» **Exercise description**
Your answer must match the entries below word for word.
::: Source data :::
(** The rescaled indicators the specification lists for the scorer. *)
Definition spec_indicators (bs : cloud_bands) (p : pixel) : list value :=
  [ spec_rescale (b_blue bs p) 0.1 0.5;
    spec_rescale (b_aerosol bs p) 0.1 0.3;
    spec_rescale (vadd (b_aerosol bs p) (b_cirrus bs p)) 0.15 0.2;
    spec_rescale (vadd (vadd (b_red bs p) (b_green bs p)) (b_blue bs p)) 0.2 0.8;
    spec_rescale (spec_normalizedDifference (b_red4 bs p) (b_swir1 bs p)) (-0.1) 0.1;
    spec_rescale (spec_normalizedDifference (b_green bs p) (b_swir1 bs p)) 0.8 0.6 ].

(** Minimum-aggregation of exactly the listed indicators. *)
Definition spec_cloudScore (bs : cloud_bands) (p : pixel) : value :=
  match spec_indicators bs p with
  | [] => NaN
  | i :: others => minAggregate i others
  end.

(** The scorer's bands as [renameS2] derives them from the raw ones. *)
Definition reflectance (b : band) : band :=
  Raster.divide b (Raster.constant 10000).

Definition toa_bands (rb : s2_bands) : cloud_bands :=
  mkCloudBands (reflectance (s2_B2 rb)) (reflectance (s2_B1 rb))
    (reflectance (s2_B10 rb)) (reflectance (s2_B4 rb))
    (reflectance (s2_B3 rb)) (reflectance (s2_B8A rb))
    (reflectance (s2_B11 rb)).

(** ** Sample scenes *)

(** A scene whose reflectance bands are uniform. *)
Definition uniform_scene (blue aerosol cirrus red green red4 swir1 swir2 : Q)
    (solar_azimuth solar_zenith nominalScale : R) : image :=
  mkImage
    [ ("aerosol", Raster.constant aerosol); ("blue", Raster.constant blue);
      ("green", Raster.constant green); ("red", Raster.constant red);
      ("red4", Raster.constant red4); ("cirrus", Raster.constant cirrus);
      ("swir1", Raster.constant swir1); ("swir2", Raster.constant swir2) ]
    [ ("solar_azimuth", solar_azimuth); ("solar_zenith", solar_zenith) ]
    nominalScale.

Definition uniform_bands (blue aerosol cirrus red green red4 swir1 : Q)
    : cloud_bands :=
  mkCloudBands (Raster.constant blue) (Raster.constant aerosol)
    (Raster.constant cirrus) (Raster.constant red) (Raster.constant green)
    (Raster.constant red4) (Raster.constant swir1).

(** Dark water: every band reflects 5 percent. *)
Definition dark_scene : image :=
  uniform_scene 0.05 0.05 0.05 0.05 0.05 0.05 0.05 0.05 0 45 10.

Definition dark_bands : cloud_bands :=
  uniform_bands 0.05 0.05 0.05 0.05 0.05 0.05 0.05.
:::
» **The completed task**
(** The rescaled indicators the specification lists for the scorer. *)
Definition spec_indicators (bs : cloud_bands) (p : pixel) : list value :=
  [ spec_rescale (b_blue bs p) 0.1 0.5;
    spec_rescale (b_aerosol bs p) 0.1 0.3;
    spec_rescale (vadd (b_aerosol bs p) (b_cirrus bs p)) 0.15 0.2;
    spec_rescale (vadd (vadd (b_red bs p) (b_green bs p)) (b_blue bs p)) 0.2 0.8;
    spec_rescale (spec_normalizedDifference (b_red4 bs p) (b_swir1 bs p)) (-0.1) 0.1;
    spec_rescale (spec_normalizedDifference (b_green bs p) (b_swir1 bs p)) 0.8 0.6 ].

(** Minimum-aggregation of exactly the listed indicators. *)
Definition spec_cloudScore (bs : cloud_bands) (p : pixel) : value :=
  match spec_indicators bs p with
  | [] => NaN
  | i :: others => minAggregate i others
  end.

(** The scorer's bands as [renameS2] derives them from the raw ones. *)
Definition reflectance (b : band) : band :=
  Raster.divide b (Raster.constant 10000).

Definition toa_bands (rb : s2_bands) : cloud_bands :=
  mkCloudBands (reflectance (s2_B2 rb)) (reflectance (s2_B1 rb))
    (reflectance (s2_B10 rb)) (reflectance (s2_B4 rb))
    (reflectance (s2_B3 rb)) (reflectance (s2_B8A rb))
    (reflectance (s2_B11 rb)).

(** ** Sample scenes *)

(** A scene whose reflectance bands are uniform. *)
Definition uniform_scene (blue aerosol cirrus red green red4 swir1 swir2 : Q)
    (solar_azimuth solar_zenith nominalScale : R) : image :=
  mkImage
    [ ("aerosol", Raster.constant aerosol); ("blue", Raster.constant blue);
      ("green", Raster.constant green); ("red", Raster.constant red);
      ("red4", Raster.constant red4); ("cirrus", Raster.constant cirrus);
      ("swir1", Raster.constant swir1); ("swir2", Raster.constant swir2) ]
    [ ("solar_azimuth", solar_azimuth); ("solar_zenith", solar_zenith) ]
    nominalScale.

Definition uniform_bands (blue aerosol cirrus red green red4 swir1 : Q)
    : cloud_bands :=
  mkCloudBands (Raster.constant blue) (Raster.constant aerosol)
    (Raster.constant cirrus) (Raster.constant red) (Raster.constant green)
    (Raster.constant red4) (Raster.constant swir1).

(** Dark water: every band reflects 5 percent. *)
Definition dark_scene : image :=
  uniform_scene 0.05 0.05 0.05 0.05 0.05 0.05 0.05 0.05 0 45 10.

Definition dark_bands : cloud_bands :=
  uniform_bands 0.05 0.05 0.05 0.05 0.05 0.05 0.05.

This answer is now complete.